GSA Schedule: How to Put in a Solid Offer the First Time
We know that a GSA Schedule is a “license to hunt”, but what we don’t know is the mystery of getting beyond the rejection box. We have downloaded the solicitation, completed all the sections, gathered all of the supporting documents and ready to upload into eOffer. But then we think: How do I know my offer is going to be accepted the first time unlike hundreds of others?
Well, after numerous of successful submissions, I am going to share with you how to ace the preparation process the first time (from experience of course)
Do you want to know the high-risk areas? Okay, let’s go through them:
Section I – Administrative Data
Double check to make sure you have all the required administrative information and play close attention to these areas which seem to be very sensitive points for a GSA reviewer:
1. SAM: Make sure your SAM reflects the predominant North American Industry Classification System (NAICS) assigned for that particular Schedule AND that all information is up to date.
2. Financials: You have included your MOST recent income statement and balance sheets (within the last 2 years), make sure to address any income losses, if necessary.
3. Authorized Agent Letter: Your letter should be on your letterhead and signed by an authority within your organization
Section II – Technical Proposal
4. Open Ratings: Make sure your Open Ratings past performance report is complete and you provide a copy of the ordering form.
5. Relevant Project Experience: This area is consistently a sensitive area for GSA. Please, double and triple check that you have appropriate keyword-sensitive descriptions and corresponding copies of the SOW.
Section III – Cost Proposal
6. Discounting Practices: Don’t forget to disclose all pricing discounts and concessions up front. That pesky Commercial Sales Practices (CSP-1) format stumps contractors every time so make sure you completely disclose not only your discounts but your sales practices as well.
7. Pricing Sheet: The biggest issues we see are that contractors don’t include all of the invoices for labor or products they are offering. Each offering needs to be substantiated; however, there is flexibility with products depending on the Schedule.
8. Pricing Narrative: You should get in the habit of including a pricing narrative will all of your pricing. It helps to explain your rationale and pricing methodology. Your narrative should include the anticipated annual escalation, Most Favored Customer and how you generate sales for your organization. I find this is the area where you can clearly layout how your company does business.

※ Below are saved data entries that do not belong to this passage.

Lemma paging_reading service filter p p1 seen next : audit_ok p -> auditNext p < 2 ^ 64 ->
  managedServiceIDPattern (ms_serviceID service) = true ->
  paging service filter p p1 seen next -> reading service filter p p1 seen next.
Proof.
  intros Hok Hb Hid. induction 1 as [r page next Hf Hc Hh|p1 p2 r seen cursor page next Hp IH Hl Hf Hc Hh];
    apply handleAuditRecords_page in Hh as (filter' & snapshot & offset & limit & Hf' & Hr & Hlim & Ho & Hpage & Hnext);
    rewrite Hf in Hf'; injection Hf' as <-;
    cbv zeta in *; unfold resume_at in Hr; rewrite Hc in Hr.
  - cbn in Hr. injection Hr as <- <-. change page with ([] ++ page). eapply (reading_page _ _ _ _ r [] page next limit);
      [apply later_refl|lia|by eexists|unfold len in *; cbn; lia|by apply Hpage|exact Hnext|done].
  - destruct IH as (Hl1 & Hs & p0 & Hk & Hn & He). pose proof (later_trans _ _ _ Hl1 Hl) as Hl2.
    pose proof (visible_length p service filter (auditNext p) Hok) as Hvl. unfold managementAuditRetention in Hvl.
    destruct (filter_key_ascii _ _ Hf) as [Hfa Hf0].
    assert (0 < auditNext p) as Hpos.
    { destruct Hok as (_ & _ & _ & Hle). pose proof (List.filter_length_le (fun record => (ar_sequence record <=? auditNext p)
        && canAuditRecordLocked p service record && recordMatchesAuditFilter record filter) (reverse (audit p))) as Hfl.
      rewrite length_reverse in Hfl. unfold visible_records, len in *. lia. }
    apply (decode_encode_cursor p0 p2) in He as [He Hc0]; cbn [cu_ServiceID cu_Filter cu_Snapshot cu_Offset] in *; try done; try lia;
      [|by rewrite Hk, (lt_key _ _ Hl2)|by apply pattern_utf8|by intros E; rewrite E in Hid].
    unfold bytes_eqb in Hr at 1. rewrite bool_decide_eq_false_2, He in Hr by done. cbn [cu_ServiceID cu_Filter cu_Snapshot cu_Offset] in Hr.
    rewrite String.eqb_refl in Hr. unfold bytes_eqb in Hr. rewrite bool_decide_eq_true_2 in Hr by done. cbn [negb orb] in Hr.
    destruct (match audit p2 with first :: _ => _ | [] => _ end); [done|]. injection Hr as <- <-.
    eapply (reading_page _ _ _ _ r seen page next limit); try done; [lia|]. apply Hpage. unfold len. lia.
Qed.

(** C22. A client that reads the audit with one query and follows the cursors, page by
    page and while the plane keeps running, reads a listing without repetition or gap:
    what it has seen is always the newest records, in order, that the service could see
    when it asked for the first page; and when no cursor is left, it has seen all of
    them that are still kept. *)
Theorem audit_pages service filter p p' seen next :
  paging service filter p p' seen next -> audit_ok p -> auditNext p < 2 ^ 64 -> managedServiceIDPattern (ms_serviceID service) = true ->
  seen `prefix_of` visible_records p service filter (auditNext p) /\
  (next = None -> visible_records p' service filter (auditNext p) `prefix_of` seen).
Proof.
  intros Hp Hok Hb Hid. apply paging_reading in Hp as (_ & Hs & Hn); [|done..]. split; [done|]. by intros ->.
Qed.
End pages.

(** ** Concrete pages *)

#[refine] Definition example_cursor_codec : @CursorCodec example_cursor_json := {| cursor_codec := _ |}.
Proof.
  intros c raw E _ _ _ _. cbn in E. case_decide as Hd; [|done]. injection E as <-. rewrite Hd. by repeat constructor.
Defined.

#[local] Existing Instances decimal_times example_cursor_json example_cursor_codec.

(** A plane with two records, their auditor, and its two pages. *)
Definition audit_plane : managementPlane :=
  Eval vm_compute in appendAudit (example_record 1003) (Unix 1700000030) (appendAudit (example_record 1003) (Unix 1700000010) example_plane).
Definition example_auditor : managementService :=
  {| ms_serviceID := "auditor-1"; apiRole := "auditor"; ms_enabled := true; global := ∅ |}.
Definition example_filter : managementAuditFilter :=
  {| af_channelID := None; af_since := None; af_until := None; af_action := []; af_result := [] |}.
Definition page_query (cursor : list Z) : http_request :=
  example_get "/v1/audit-records" [("limit"%string, [49]); ("cursor"%string, cursor)].
Definition page_cursor : list Z := Eval vm_compute in default [] (encodeAuditCursor audit_plane example_cursor).

Lemma audit_plane_ok : audit_ok audit_plane.
Proof.
  split; [reflexivity|]. split; [repeat constructor|]. split; [|]; vm_compute; congruence.
Qed.

Lemma first_page : handleAuditRecords audit_plane example_auditor (page_query []) = AuditPage (drop 1 (audit audit_plane)) (Some page_cursor).
Proof. vm_compute. reflexivity. Qed.
Lemma second_page : handleAuditRecords audit_plane example_auditor (page_query page_cursor) = AuditPage (take 1 (audit audit_plane)) None.
Proof. vm_compute. reflexivity. Qed.

Lemma audit_pages_witness : visible_records audit_plane example_auditor example_filter 2 `prefix_of` reverse (audit audit_plane).
Proof.
  apply (fun H => proj2 (audit_pages example_auditor example_filter audit_plane audit_plane _ None H audit_plane_ok ltac:(reflexivity) eq_refl) eq_refl).
  eapply (paging_next _ _ _ _ _ (page_query page_cursor) [_] page_cursor [_] None (paging_first _ _ _ (page_query []) _ _ eq_refl eq_refl first_page)
    (later_refl _) eq_refl eq_refl second_page).
Defined.
Lemma transport_policy_ok config policy : transport_policy config = Some policy -> link_policy_ok policy.
Proof.
  unfold transport_policy. destruct (String.eqb _ _); [|destruct (String.eqb _ _); [|done]]; (destruct (_ || _); [done|]);
    unfold loadPrivateControlPolicy, loadPrivateControlUDSPolicy; (destruct (blank _); [done|]);
    intros (rows & _ & E)%bind_Some; apply bind_Some in E as ([[loaded seen] keys] & El & E); case_bool_decide as Hne; try done; injection E as <-.
  - apply (load_rows_ok _ (loading_ok (fun _ => True))) in El as [Hv Hu].
    + split_and!; cbn; try done; [by intros k i (? & _)%Hv|by left].
    + intros s row s' Ea. by eapply add_control_service_ok.
    + split; [apply map_Forall_empty|done].
  - apply (load_rows_ok _ (loading_ok (fun u => u <> 0))) in El as [Hv Hu].
    + split_and!; cbn; try done; [by intros k i (? & _)%Hv| |by right].
      destruct (loaded !! 0) as [i|] eqn:E0; [|done]. by destruct (Hv 0 i E0) as (_ & ? & _).
    + intros s row s' Ea. eapply add_control_service_ok; [|exact Ea]. intros text k Ek. unfold parse_uid in Ek.
      apply bind_Some in Ek as (uid & _ & Ek). destruct (uid =? 0) eqn:E0; [done|]. injection Ek as <-. by gobool.
    + split; [apply map_Forall_empty|done].
Qed.

(** A start that succeeds went through all its steps. *)
Lemma start_link_inv config file now s h s' link h' :
  startPrivateControlLink config file now s h = (Some (s', link), h') -> exists h1 link0,
  (is_Some (serviceAdmissions s) -> blank (pf_stateFile config) = false /\ validatePrivateControlStateDurability = true) /\
  transport_policy config = Some (pl_policy link) /\
  (if negb (blank (pf_stateFile config)) then validatePrivateControlStatePath (pf_stateFile config) (pf_secretPermissions config) h else (true, h)) = (true, h1) /\
  newPrivateControlLink (str_bytes (pf_relayID config)) (pl_policy link) = Some link0 /\
  (if negb (blank (pf_stateFile config)) then restorePersistentState (file h1) now (serviceAdmissions s) link0 else Some (serviceAdmissions s, link0))
    = Some (serviceAdmissions s', link) /\
  startListener config h1 = (true, h') /\ s' = configurePrivateControl (with_service s (serviceAdmissions s')).
Proof.
  unfold startPrivateControlLink. destruct (blank (pf_relayID config)); [done|]. cbv zeta.
  destruct (_ && blank (pf_stateFile config)) eqn:E1; [done|]. destruct (_ && negb validatePrivateControlStateDurability) eqn:E2; [done|].
  destruct (transport_policy config) as [policy|] eqn:Ep; [|done].
  destruct (if negb (blank _) then validatePrivateControlStatePath _ _ h else _) as [ok h1] eqn:Ev. destruct ok; cbn [negb]; [|done].
  destruct (newPrivateControlLink _ policy) as [link0|] eqn:En; [|done].
  destruct (if negb (blank _) then restorePersistentState _ _ _ _ else _) as [[sa link1]|] eqn:Er; [|done].
  destruct (startListener config h1) as [ok h2] eqn:El. destruct ok; cbn [negb]; [|done]. intros E. injection E as <- <- <-.
  assert (pl_policy link0 = policy) as Hp by (unfold newPrivateControlLink in En; destruct (_ || _); [done|]; by injection En as <-).
  assert (pl_policy link1 = policy) as ->.
  { destruct (negb _) in Er; [|by injection Er as _ <-]. unfold restorePersistentState in Er. apply bind_Some in Er as (state & _ & Er).
    destruct (_ && _) in Er; [done|]. apply bind_Some in Er as (sa1 & _ & Er). apply bind_Some in Er as (idem & _ & Er). by injection Er as _ <-. }
  exists h1, link0. split_and!; try done. intros Hsa. rewrite bool_decide_eq_true_2 in E1, E2 by done. split; [done|].
  by destruct validatePrivateControlStateDurability.
Qed.

(** The system after the check of the state path: the file is read in this state, and the
    listener opened from it. *)
Definition checked (config : privateControlConfig) (h : host) : host :=
  if blank (pf_stateFile config) then h else (validatePrivateControlStatePath (pf_stateFile config) (pf_secretPermissions config) h).2.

Once you have double-checked your proposal, have someone other than yourself do a compliance review. This is where an experienced GSA Consultant can really come in handy. They can give you valuable suggestions to make necessary corrections or help fill in the gaps. Their expertise is in navigating review questions and anticipating government feedback to keep your review process moving forward. An investment in just a comprehensive review will pay itself 100x’s.
Although the process has become more difficult, I suggest following the tips I have outlined to make the process a little easier. At the end of the day, the purpose is to get your submission through review the first time, spending less time going back and forth and more time winning task orders.